At 2:47 AM on a Tuesday in early March 2009, I was hunched over merger documents in an empty office, trying to figure out whether Dow Chemical could actually close its $15.3 billion acquisition of Rohm & Haas. Credit markets had frozen, and the deal needed additional alternative financing. The original timeline meant nothing. That period solidified for me the wisdom that when everything breaks down, systematic process becomes your lifeline. The mapping I'd done ahead of time, tracking every financing amendment and pressure point, became the only reliable guide through the chaos.
Around these parts we talk about process:
https://mojo3324106.substack.com/p/everyone-has-a-process
The most repeatable investment frameworks emerge from the most constrained environments. This is why merger arbitrage creates some of the best investors’ processes. The constraints make you better. Merger arbitrage forces systematic thinking and mastery of process in ways that picking growth stocks never could. You have a finite set of tools (read the agreement, map the timeline, assess regulatory risk, size appropriately), but the binary nature of outcomes and defined timelines force you to master each element systematically rather than relying on market momentum or storytelling to cover for sloppy process.
It doesn't make news headlines on Bloomberg very often anymore, unless a fund blows up or makes a big bet on a volatile deal spread that closes against what seemed like difficult odds. It doesn't provide the narrative adrenaline rush, nor does it generate the unlevered returns of compounders or directional bets. However, merger arb is repetitive, systematic, has a high Sharpe ratio and—if you do it well (and potentially utilize leverage opportunistically)—quietly profitable. That's exactly why it's the ideal place to start talking about investment frameworks.
I've run this process through multiple market cycles now. Long/short across the capital structure, event-driven space and merger arbitrage. I was once the most junior analyst on the desk that sat closer to the printer than my boss—I was the guy tearing through merger docs at all hours in a small conference room with takeout food everywhere.
I became a PM sizing positions through the Global Financial Crisis. I have run risk oversight watching the same systematic process get executed across multiple strategies, including sector based long/short, event, merger arb, appraisals, and activism.
What I learned is this: from the outside, merger arb can look pretty boring, and at times very stressful and hectic with otherwise symmetric payoffs. You have to get up to speed very quickly on the announcement day. But most deals are orderly. Vanilla holders sell to the arbs, there's usually a trading hiccup mid-morning where you want to set your spread to get some position on while you tighten up the event path assessment, then you wait for the real disruptions—HSR second requests, vote issues, regulatory challenges to increase your position size.
Before we jump in with both feet into framework; here's something that often gets under looked across multiple strategies and that's your fund terms: your fund terms customize everything within the same basic framework. A book with monthly liquidity can't really size names and manage risk the same way as one with two-year locks—it needs different rules, different construction approaches. They are not entirely different processes, but rather intelligent customization inside the same systematic thinking.

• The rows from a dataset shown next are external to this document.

Lemma logfs_read_file_part_ok s p d nm n offset buf size :
  log_mounted s p d -> cval nm = Some n -> 0 <= offset < 2 ^ 32 -> 0 <= size < 2 ^ 32 -> size <= lenZ buf ->
  exists r b bb, lenZ bb = lenZ (logfs_block_buffer s) /\
    logfs_read_file_part nm offset (Some buf) size s = Ret (r, Some b) (rebuf bb s) [] /\
    log_delivered (log_window s d n offset size) buf r b.
Proof.
  intros [Hls Hrdy] Hn Ho Hs Hb. pose proof Hls as [_ (_ & Hdev & _) _ _ _ _ Hok].
  assert (Hid : rebuf (logfs_block_buffer s) s = s) by (by destruct s).
  unfold logfs_read_file_part, log_window, log_bytes, bytes_of. krun. rewrite Hrdy. change (1 =? 0) with false. cbn iota. krun.
  rewrite (bind_deref_Some _ _ _ _ (logfs_find_file_state_spec _ _ _ _ Hok Hn)).
  destruct (slot_of (logfs_tables s) n) as [[i f]|] eqn:Hsl; cbn [fmap option_fmap option_map mbind option_bind].
  2:{ eexists _, _, (logfs_block_buffer s). rewrite Hid. by split_and!. }
  apply slot_of_Some in Hsl as [Hl _]. destruct (live_lookup _ _ _ _ Hok Hl) as [Hrd _].
  rewrite (bind_deref_Some _ _ _ _ Hrd). rewrite (contents_length s p d i f Hls Hl), Z.ltb_antisym.
  pose proof (contents_length s p d i f Hls Hl) as HC. set (C := contents _ _ _) in *.
  destruct (to_live _ _ Hok i f Hl) as (_ & _ & Hsz & Hct).
  destruct (Z.leb_spec offset (info_size f)) as [Hle|Hgt]; cbn [negb].
  2:{ eexists _, _, (logfs_block_buffer s). rewrite Hid. by split_and!. }
  assert (Hmin : (if info_size f - offset <? size then info_size f - offset else size) = Z.min size (info_size f - offset))
    by (destruct (Z.ltb_spec (info_size f - offset) size); lia).
  cbn zeta. rewrite Hmin. destruct (Z.eqb_spec (Z.min size (info_size f - offset)) 0) as [Hz|Hz].
  { eexists _, _, (logfs_block_buffer s). rewrite Hid, Hz. split; [done|]. split; [done|].
    change (Z.to_nat 0) with 0%nat. rewrite slice_nil. split; [done|]. by rewrite splice_nil. }
  set (size1 := Z.min size (info_size f - offset)) in *.
  assert (Hgl : lenZ (slice C (Z.to_nat offset) (Z.to_nat size1)) = size1).
  { unfold lenZ in *. rewrite length_slice; lia. }
  destruct (read_segments_spec s p d (file_id f) offset size1 (info_size f) C buf Hls) with
    (fuel := Z.to_nat (logfs_segment_count (logfs_tables s))) (k := 0%nat) (pos := 0) (buf := logfs_block_buffer s)
    as (bb & Hbb & He); try done; try lia.
  { destruct (to_count _ _ Hok), (to_segments _ _ Hok). unfold segs. rewrite length_take.
    pose proof (to_segments _ _ Hok). unfold lenZ in *. lia. }
  rewrite Hid in He. replace (copied_at offset size1 0) with 0 in He by (unfold copied_at; lia).
  unfold partial in He. change (Z.to_nat 0) with 0%nat in He. rewrite slice_nil, splice_nil in He.
  rewrite (bind_Ret_nil _ _ _ _ _ He). eexists _, _, bb. split; [done|]. split; [done|]. cbn iota. unfold log_delivered. by rewrite Hgl.
Qed.

Lemma log_mounted_rebuf s p d bb : log_mounted s p d -> lenZ bb = lenZ (logfs_block_buffer s) -> log_mounted (rebuf bb s) p d.
Proof. intros [Hls Hr] Hb. split; [by apply log_state_rebuf|done]. Qed.

(** Reading part of a file delivers exactly the bytes of the window, cut at the
    end of the file, assembled from its segments wherever they lie on the
    disk; the tables and the disk do not change. *)
Theorem logfs_read_file_part_spec s p d nm n offset buf size :
  log_mounted s p d -> cval nm = Some n -> 0 <= offset < 2 ^ 32 -> 0 <= size < 2 ^ 32 -> size <= lenZ buf ->
  exists r b s', logfs_read_file_part nm offset (Some buf) size s = Ret (r, Some b) s' [] /\
    log_mounted s' p d /\ logfs_tables s' = logfs_tables s /\ logfs_devs s' = logfs_devs s /\
    log_delivered (log_window s d n offset size) buf r b.
Proof.
  intros Hm Hn Ho Hs Hb.
  destruct (logfs_read_file_part_ok s p d nm n offset buf size Hm Hn Ho Hs Hb) as (r & b & bb & Hbb & He & Hd).
  exists r, b, (rebuf bb s). split; [done|]. split; [by apply log_mounted_rebuf|]. done.
Qed.

(** A whole file, when the buffer has room for it. *)
Lemma logfs_read_file_ok s p d nm n buf :
  log_mounted s p d -> cval nm = Some n -> lenZ buf < 2 ^ 32 ->
  exists r b s', logfs_read_file (Some nm) (Some buf) (lenZ buf) s = Ret (r, Some b) s' [] /\ log_mounted s' p d /\
    logfs_tables s' = logfs_tables s /\ logfs_devs s' = logfs_devs s /\
    log_delivered (match log_bytes s d n with
                   | Some C => if lenZ C <=? lenZ buf then Some C else None
                   | None => None
                   end) buf r b.
Proof.
  intros Hm Hn Hb. pose proof Hm as [Hls Hrdy]. pose proof Hls as [_ _ _ _ _ _ Hok]. pose proof (lenZ_nonneg buf).
  assert (Hstat : logfs_stat (Some nm) s = Ret ((fun '(i, _) => Z.of_nat i) <$> slot_of (logfs_tables s) n) s []).
  { unfold logfs_stat. krun. rewrite Hrdy. change (1 =? 0) with false. cbn iota. krun.
    by rewrite (logfs_find_file_state_spec _ _ _ _ Hok Hn). }
  unfold logfs_read_file.
  rewrite (bind_Ret_nil _ _ _ _ _ Hstat). clear Hstat. unfold log_bytes, bytes_of.
  destruct (slot_of (logfs_tables s) n) as [[i f]|] eqn:Hsl; cbn [fmap option_fmap option_map mbind option_bind].
  2:{ by exists (-1), buf, s. }
  pose proof Hsl as [Hl _]%slot_of_Some. destruct (live_lookup _ _ _ _ Hok Hl) as [Hrd _]. krun.
  rewrite (bind_deref_Some _ _ _ _ Hrd). cbn [is_null orb].
  pose proof (contents_length s p d i f Hls Hl) as HC. rewrite HC, Z.ltb_antisym.
  destruct (to_live _ _ Hok i f Hl) as (_ & _ & Hsz & _).
  destruct (Z.leb_spec (info_size f) (lenZ buf)) as [Hle|]; cbn [negb]; [|by exists (-1), buf, s].
  destruct (logfs_read_file_part_ok s p d nm n 0 buf (info_size f) Hm Hn) as (r & b & bb & Hbb & He & Hd);
    [lia|lia|lia|].
  exists r, b, (rebuf bb s). split; [done|]. split; [by apply log_mounted_rebuf|]. split_and!; [done|done|].
  unfold log_window, log_bytes, bytes_of in Hd. rewrite Hsl in Hd. cbn [mbind option_bind] in Hd.
  rewrite HC, (proj2 (Z.leb_le 0 _)), Z.sub_0_r, Z.min_id in Hd by lia. change (Z.to_nat 0) with 0%nat in Hd.
  replace (Z.to_nat (info_size f)) with (length (contents (dev_data d) (logfs_tables s) (file_id f))) in Hd
    by (unfold lenZ in HC; lia). by rewrite slice_all in Hd.
Qed.

End disk.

Why The Merger Arb Laboratory Matters
Many of the most well-known hedge funds and even proprietary trading desks were built on merger arb. Before long/short equity ruled the pod model, this occurred because the foundation scaled inside risk systems. Merger arbitrage strips investing down to its essential elements. You have clear catalysts, defined timelines, and measurable probabilities. Feedback loops that kept you honest. When cycles flipped, the same process thinking carried firms into distressed credit, restructurings, and eventually into shareholder activism.
Today, catalysts are softer/fuzzier and durations longer and less defined, which only makes discipline more valuable. Merger arb remains the purest laboratory for building systematic thinking. The principles apply everywhere: define your universe, filter it, rank it, diligence it, size it, construct around it, manage the risk. Then cycle through again.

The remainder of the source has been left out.